Connecting physical infrastructure to IT — and integrating once-separate systems into the same network — expands the attack surface, while adding complexity that can make it harder for defenders to track activity across the network. Each endpoint added to a network is another avenue a hacker could strike, and attackers often try to spread from one connected system to another.
Governments also need to be careful when selecting vendors to provide or integrate technologies. These vendors’ practices and offerings need to be secure and resilient, and should follow secure-by-design and secure-by-default practices.
“Communities considering becoming smart cities should thoroughly assess and mitigate the cybersecurity risk that comes with this integration” and the new guide aims to help them “balance efficiency and innovation with cybersecurity, privacy protection and national security.”
Recommendations include the following:
Plan for Physical and Cyber Risks
Communities should consider cyber and physical security and risk management when preparing to adopt smart city solutions or features.
- Follow the Principle of Least Privilege, such as by
- Limiting users’ access to assets and resources based on what they need to perform their jobs,
- Updating privileges whenever new users are added due to new system integrations,
- and reviewing vendors’ hardening advice and default access permissions configurations.
- Apply multifactor authentication (MFA) to remote and local accounts and devices.
- Follow zero-trust network design principles.
- “Manage changes to internal architecture risks."
- For example, network administrators need to keep tabs on any network architecture changes as well as be aware of which individuals are responsible for securing each part of the network and for securing the overall system.
- Protect sensors, monitors and other smart city assets from physical threats, like vandalism or environmental damage.
- Protect Internet-facing services.
- Secure remote access to vulnerable devices.
- Promptly patch systems and applications.
- “Review the legal, security and privacy risks associated with deployments” of smart city solutions.
Manage Supply Chain Risks and Third-Party Risks
Rely only on trusted components and trusted vendors, and require vendors to meet minimum security standards.
- Ensure software providers follow secure software development practices and vulnerability identification and patching practices.

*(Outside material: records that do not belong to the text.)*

(** The tick; [Some (prev, next)] asks for [context_switch(&s_tasks[prev].rsp,
    s_tasks[next].rsp)]. *)
Definition sched_tick : M sched (option (Z * Z)) :=
  modify (λ s, set_ticks (u32 (s_ticks s + 1)) s) ≫= λ _,
  s ← get;
  if negb (s_ticks s `mod` SCHED_SLICE =? 0) then mret None else
  if s_count s <=? 1 then mret None else
  t ← task (s_current s);
  (if bool_decide (t_state t = RUNNING)
   then upd_task (s_current s) (set_state READY) else mret tt) ≫= λ _,
  next ← find_ready (Z.to_nat (s_count s)) (u32 (s_current s + 1) `mod` s_count s);
  if next =? s_current s then
    upd_task (s_current s) (set_state RUNNING) ≫= λ _, mret None
  else
    let prev := s_current s in
    modify (set_current next) ≫= λ _,
    upd_task next (set_state RUNNING) ≫= λ _,
    mret (Some (prev, next)).

Definition sched_current_id (s : sched) : Z := s_current s.
Definition sched_task_count (s : sched) : Z := s_count s.

(** ** Invariant *)

(** The state of task [i], READY for an index outside the table. *)
Definition state_of (s : sched) (i : Z) : TaskState :=
  default READY (t_state <$> s_tasks s !! Z.to_nat i).

(** The table is whole, the indices are in range, and exactly the current task
    among the [s_count] live ones is RUNNING. *)
Record sched_ok (s : sched) : Prop := {
  so_len : Z.of_nat (length (s_tasks s)) = MAX_TASKS;
  so_count : 1 ≤ s_count s ≤ MAX_TASKS;
  so_current : 0 ≤ s_current s < s_count s;
  so_running : ∀ i, 0 ≤ i < s_count s → (state_of s i = RUNNING ↔ i = s_current s);
  so_names : Forall (λ t, Z.of_nat (length (t_name t)) = SIZEOF_NAME) (s_tasks s)
}.

(** * Lemmas *)

Lemma task_ok s i :
  0 ≤ i < Z.of_nat (length (s_tasks s)) →
  ∃ t, task i s = Ok (t, s) ∧ s_tasks s !! Z.to_nat i = Some t ∧ t_state t = state_of s i.
Proof.
  intros Hi. destruct (arr_elem _ i Hi) as [t Ht]. exists t.
  unfold task, zoom, state_of. rewrite (arr_get_ok _ i t), Ht by (lia || done).
  by destruct s.
Qed.

Definition upd (i : Z) (f : Task → Task) (s : sched) : sched :=
  set_tasks (alter f (Z.to_nat i) (s_tasks s)) s.

Lemma upd_task_ok s i f :
  0 ≤ i < Z.of_nat (length (s_tasks s)) → upd_task i f s = Ok ((), upd i f s).
Proof.
  intros Hi. destruct (arr_elem _ i Hi) as [t Ht]. unfold upd_task, zoom, upd.
  rewrite (bind_ok _ _ _ t (s_tasks s)) by (apply arr_get_ok; [lia|done]).
  rewrite arr_put_ok by lia. do 2 f_equal. f_equal. symmetry.
  apply list_eq. intros j. destruct (decide (j = Z.to_nat i)) as [->|Hj].
  - rewrite list_lookup_alter_eq, list_lookup_insert_eq, Ht by lia. done.
  - by rewrite list_lookup_alter_ne, list_lookup_insert_ne by done.
Qed.

Lemma upd_length i f s : length (s_tasks (upd i f s)) = length (s_tasks s).
Proof. apply length_alter. Qed.

Lemma upd_lookup i f s j :
  s_tasks (upd i f s) !! j = if decide (j = Z.to_nat i) then f <$> s_tasks s !! j else s_tasks s !! j.
Proof.
  cbn. destruct (decide _) as [->|]; [apply list_lookup_alter_eq|by apply list_lookup_alter_ne].
Qed.

Lemma state_upd_state i v s j :
  0 ≤ i < Z.of_nat (length (s_tasks s)) → 0 ≤ j →
  state_of (upd i (set_state v) s) j = if decide (j = i) then v else state_of s j.
Proof.
  intros Hi Hj. unfold state_of. rewrite upd_lookup.
  destruct (decide (j = i)) as [->|Hne].
  - rewrite decide_True by done. destruct (arr_elem _ i Hi) as [t ->]. done.
  - by rewrite decide_False by lia.
Qed.

Lemma names_upd i f s :
  (∀ t, t_name (f t) = t_name t) →
  Forall (λ t, Z.of_nat (length (t_name t)) = SIZEOF_NAME) (s_tasks s) →
  Forall (λ t, Z.of_nat (length (t_name t)) = SIZEOF_NAME) (s_tasks (upd i f s)).
Proof.
  intros Hf H. apply list.Forall_lookup_2. intros j t. rewrite upd_lookup.
  destruct (decide _).
  - intros (t' & Ht & ->)%fmap_Some. rewrite Hf. by apply (Forall_lookup_1 _ _ _ _ H Ht).
  - apply (Forall_lookup_1 _ _ _ _ H).
Qed.

Lemma mod_next a c : 0 < c → ((a `mod` c) + 1) `mod` c = (a + 1) `mod` c.
Proof. intros. by rewrite Z.add_mod_idemp_l by lia. Qed.

(** The search: the first READY task from [a mod count] on, within [n] steps. *)
Lemma find_ready_spec s n a :
  0 < s_count s ≤ MAX_TASKS → Z.of_nat (length (s_tasks s)) = MAX_TASKS →
  (∃ j, 0 ≤ j < Z.of_nat n ∧ find_ready n (a `mod` s_count s) s = Ok ((a + j) `mod` s_count s, s) ∧
     state_of s ((a + j) `mod` s_count s) = READY ∧
     ∀ k, 0 ≤ k < j → state_of s ((a + k) `mod` s_count s) ≠ READY) ∨
  (find_ready n (a `mod` s_count s) s = Ok ((a + Z.of_nat n) `mod` s_count s, s) ∧
   ∀ k, 0 ≤ k < Z.of_nat n → state_of s ((a + k) `mod` s_count s) ≠ READY).
Proof.
  intros Hc Hl. revert a; induction n as [|n IH]; intros a; cbn [find_ready].
  { right. split; [by rewrite Z.add_0_r|lia]. }
  pose proof (Z.mod_pos_bound a (s_count s) ltac:(lia)) as Hb.
  destruct (task_ok s (a `mod` s_count s)) as (t & Ht & _ & Hst); [lia|].
  rewrite (bind_ok _ _ _ _ _ Ht), Hst. case_bool_decide as Hr.
  { left. exists 0. split; [lia|]. rewrite Z.add_0_r. split; [done|]. split; [done|lia]. }
  rewrite (bind_ok _ _ _ s s) by done.
  rewrite u32_small by (unfold MAX_TASKS in *; lia). rewrite mod_next by lia.
  assert (∀ k, 0 ≤ k < 1 → state_of s ((a + k) `mod` s_count s) ≠ READY) as H0.
  { intros k Hk. by replace (a + k) with a by lia. }
  destruct (IH (a + 1)) as [(j & Hj & HE & Hjr & Hk)|[HE Hk]].
  - left. exists (j + 1). replace (a + (j + 1)) with (a + 1 + j) by lia.
    split; [lia|]. split; [done|]. split; [done|]. intros k ?.
    destruct (decide (k < 1)); [apply H0; lia|].
    replace (a + k) with (a + 1 + (k - 1)) by lia. apply Hk. lia.
  - right. replace (a + Z.of_nat (S n)) with (a + 1 + Z.of_nat n) by lia. split; [done|].
    intros k ?. destruct (decide (k < 1)); [apply H0; lia|].
    replace (a + k) with (a + 1 + (k - 1)) by lia. apply Hk. lia.
Qed.

(** The next task of the round robin: the first READY one after the current. *)
Definition next_ready (s : sched) (next : Z) : Prop :=
  ∃ j, 0 < j < s_count s ∧ next = (s_current s + j) `mod` s_count s ∧
    state_of s next = READY ∧
    ∀ k, 0 < k < j → state_of s ((s_current s + k) `mod` s_count s) ≠ READY.

Definition none_ready (s : sched) : Prop :=
  ∀ k, 0 < k < s_count s → state_of s ((s_current s + k) `mod` s_count s) ≠ READY.

(** Another index than the current one, one full turn aside. *)
Lemma turn_ne s j :
  sched_ok s → 0 < j < s_count s → (s_current s + j) `mod` s_count s ≠ s_current s.
Proof.
  intros Hok Hj Heq. pose proof (so_current _ Hok) as Hc.
  assert ((s_current s + j) `mod` s_count s = s_current s + j ∨
          (s_current s + j) `mod` s_count s = s_current s + j - s_count s) as H; [|lia].
  destruct (Z.lt_ge_cases (s_current s + j) (s_count s)).
  - left. apply Z.mod_small. lia.
  - right. replace (s_current s + j) with (s_current s + j - s_count s + 1 * s_count s) at 1 by lia.
    rewrite Z.mod_add by lia. apply Z.mod_small. lia.
Qed.

Lemma turn_full s : sched_ok s → (s_current s + s_count s) `mod` s_count s = s_current s.
Proof.
  intros Hok. pose proof (so_current _ Hok).
  replace (s_current s + s_count s) with (s_current s + 1 * s_count s) by lia.
  rewrite Z.mod_add by lia. apply Z.mod_small. lia.
Qed.

Definition slice_ends (s : sched) : Prop := u32 (s_ticks s + 1) `mod` SCHED_SLICE = 0.
#[export] Instance slice_ends_dec s : Decision (slice_ends s).
Proof. unfold slice_ends. apply _. Defined.

Definition ticked (s : sched) : sched := set_ticks (u32 (s_ticks s + 1)) s.

(** The states the tick leaves: after a switch, and when nothing else is READY. *)
Definition switched (next : Z) (s : sched) : sched :=
  upd next (set_state RUNNING)
    (set_current next (upd (s_current s) (set_state READY) (ticked s))).
Definition stayed (s : sched) : sched :=
  upd (s_current s) (set_state RUNNING) (upd (s_current s) (set_state READY) (ticked s)).

Lemma tick_idle s :
  ¬ slice_ends s ∨ s_count s ≤ 1 → sched_tick s = Ok (None, ticked s).
Proof.
  intros H. unfold sched_tick. rewrite (bind_ok _ _ _ () (ticked s)) by done.
  rewrite (bind_ok _ _ _ (ticked s) (ticked s)) by done.
  change (s_ticks (ticked s)) with (u32 (s_ticks s + 1)).
  change (s_count (ticked s)) with (s_count s). unfold slice_ends in H.
  destruct (Z.eqb_spec (u32 (s_ticks s + 1) `mod` SCHED_SLICE) 0); [|done].
  destruct H; [done|]. cbn [negb]. by destruct (Z.leb_spec (s_count s) 1); [|lia].
Qed.

Section tick.
Context (s : sched) (Hok : sched_ok s) (Hs : slice_ends s) (Hn : 1 < s_count s).
Let s1 := ticked s.
Let s2 := upd (s_current s) (set_state READY) s1.

Lemma s2_state i :
  0 ≤ i → state_of s2 i = if decide (i = s_current s) then READY else state_of s i.
Proof using Hok.
  intros Hi. unfold s2. rewrite state_upd_state; [done| |done].
  pose proof (so_current _ Hok). pose proof (so_count _ Hok). pose proof (so_len _ Hok).
  unfold MAX_TASKS in *. cbn. lia.
Qed.

Lemma s2_turn k :
  0 < k < s_count s →
  state_of s2 ((s_current s + k) `mod` s_count s) = state_of s ((s_current s + k) `mod` s_count s).
Proof using Hok.
  intros Hk. rewrite s2_state, decide_False; [done|by apply turn_ne|].
  apply Z.mod_pos_bound. pose proof (so_count _ Hok). clear Hn. lia.
Qed.

(** The tick up to the search. *)
Lemma tick_search :
  sched_tick s =
  (next ← find_ready (Z.to_nat (s_count s)) ((s_current s + 1) `mod` s_count s);
   if next =? s_current s then upd_task (s_current s) (set_state RUNNING) ≫= λ _, mret None
   else modify (set_current next) ≫= λ _, upd_task next (set_state RUNNING) ≫= λ _,
        mret (Some (s_current s, next))) s2.
Proof using Hok Hs Hn.
  pose proof (so_current _ Hok) as Hc. pose proof (so_count _ Hok) as Hcnt.
  pose proof (so_len _ Hok) as Hl. unfold MAX_TASKS in *.
  unfold sched_tick. rewrite (bind_ok _ _ _ () s1) by done.
  rewrite (bind_ok _ _ _ s1 s1) by done.
  change (s_ticks s1) with (u32 (s_ticks s + 1)). unfold slice_ends in Hs. rewrite Hs.
  change (s_count s1) with (s_count s). change (s_current s1) with (s_current s).
  destruct (Z.leb_spec (s_count s) 1); [lia|]. cbn [negb Z.eqb].
  destruct (task_ok s1 (s_current s)) as (t & Ht & _ & Hst); [cbn; lia|].
  rewrite (bind_ok _ _ _ _ _ Ht), Hst.
  change (state_of s1 (s_current s)) with (state_of s (s_current s)).
  rewrite bool_decide_eq_true_2 by (by apply (so_running _ Hok)).
  rewrite (bind_ok _ _ _ () s2) by (apply upd_task_ok; cbn; lia).
  by rewrite u32_small by lia.
Qed.

Lemma tick_slice :
  (∃ next, next_ready s next ∧ sched_tick s = Ok (Some (s_current s, next), switched next s)) ∨
  (none_ready s ∧ sched_tick s = Ok (None, stayed s)).
Proof using Hok Hs Hn.
  pose proof (so_current _ Hok) as Hc. pose proof (so_count _ Hok) as Hcnt.
  pose proof (so_len _ Hok) as Hl. unfold MAX_TASKS in *. rewrite tick_search.
  assert (∀ a, find_ready (Z.to_nat (s_count s)) ((s_current s + 1) `mod` s_count s) s2
               = Ok (a, s2) → a = s_current s →
    (next ← find_ready (Z.to_nat (s_count s)) ((s_current s + 1) `mod` s_count s);
     if next =? s_current s then upd_task (s_current s) (set_state RUNNING) ≫= λ _, mret None
     else modify (set_current next) ≫= λ _, upd_task next (set_state RUNNING) ≫= λ _,
          mret (Some (s_current s, next))) s2 = Ok (None, stayed s)) as Hstay.
  { intros a HE ->. rewrite (bind_ok _ _ _ _ _ HE), Z.eqb_refl.
    by rewrite (bind_ok _ _ _ () (stayed s)) by (apply upd_task_ok; unfold s2; rewrite upd_length; cbn; lia). }
  assert (0 < s_count s2 ≤ MAX_TASKS) as Hc2 by (unfold MAX_TASKS; cbn; lia).
  assert (Z.of_nat (length (s_tasks s2)) = MAX_TASKS) as Hl2 by (unfold s2; by rewrite upd_length).
  pose proof (find_ready_spec s2 (Z.to_nat (s_count s)) (s_current s + 1) Hc2 Hl2) as Hf.
  change (s_count s2) with (s_count s) in Hf. rewrite Z2Nat.id in Hf by lia.
  destruct Hf as [(j & Hj & HE & Hr & Hk)|[HE Hk]].
  2:{ exfalso. apply (Hk (s_count s - 1)); [lia|].
      replace (s_current s + 1 + (s_count s - 1)) with (s_current s + s_count s) by lia.
      rewrite turn_full, s2_state, decide_True by (done || lia). done. }
  replace (s_current s + 1 + j) with (s_current s + (j + 1)) in HE, Hr by lia.
  assert (∀ k, 0 < k < j + 1 → state_of s2 ((s_current s + k) `mod` s_count s) ≠ READY) as Hk'.
  { intros k ?. replace (s_current s + k) with (s_current s + 1 + (k - 1)) by lia. apply Hk. lia. }
  destruct (decide (j + 1 = s_count s)) as [Hfull|Hpart].
  - right. rewrite Hfull in *. rewrite turn_full in HE by done. split.
    + intros k Hkk. rewrite <- s2_turn by done. by apply Hk'.
    + by apply (Hstay _ HE).
  - left. exists ((s_current s + (j + 1)) `mod` s_count s).
    pose proof (turn_ne s (j + 1) Hok ltac:(lia)) as Hne.
    pose proof (Z.mod_pos_bound (s_current s + (j + 1)) (s_count s) ltac:(lia)) as Hb. split.
    + exists (j + 1). split_and!; [lia|lia|done|by rewrite <- s2_turn by lia|].
      intros k Hkk. rewrite <- s2_turn by lia. by apply Hk'.
    + rewrite (bind_ok _ _ _ _ _ HE).
      destruct (Z.eqb_spec ((s_current s + (j + 1)) `mod` s_count s) (s_current s)); [done|].
      set (next := (s_current s + (j + 1)) `mod` s_count s) in *.
      rewrite (bind_ok _ _ _ () (set_current next s2)) by done.
      by rewrite (bind_ok _ _ _ () (switched next s))
        by (apply upd_task_ok; cbn [s_tasks set_current set_tasks]; unfold s2; rewrite upd_length; cbn; lia).
Qed.
End tick.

- Consider how hardware and IoT device providers source and assemble their products, the way the IoT devices protect, share and store data, and any concerns around third-party entities providing support for the products.
- Consider risks from managed service providers and cloud service providers and ensure agreements with them include security standards.
Plan for Resiliency
Should cyber attackers compromise a system, be ready to isolate it from the network and keep non-impacted systems operating autonomously.
- Back up data and systems.
- Test abilities to recover from backups.
- Test abilities to manually operate the physical systems included in your smart city network.
- Train your workforce to be ready to operate systems manually and restore services.
- Make and practice incident response and recovery plans.
Interested parties can read more details in the guide, which can be foundhere.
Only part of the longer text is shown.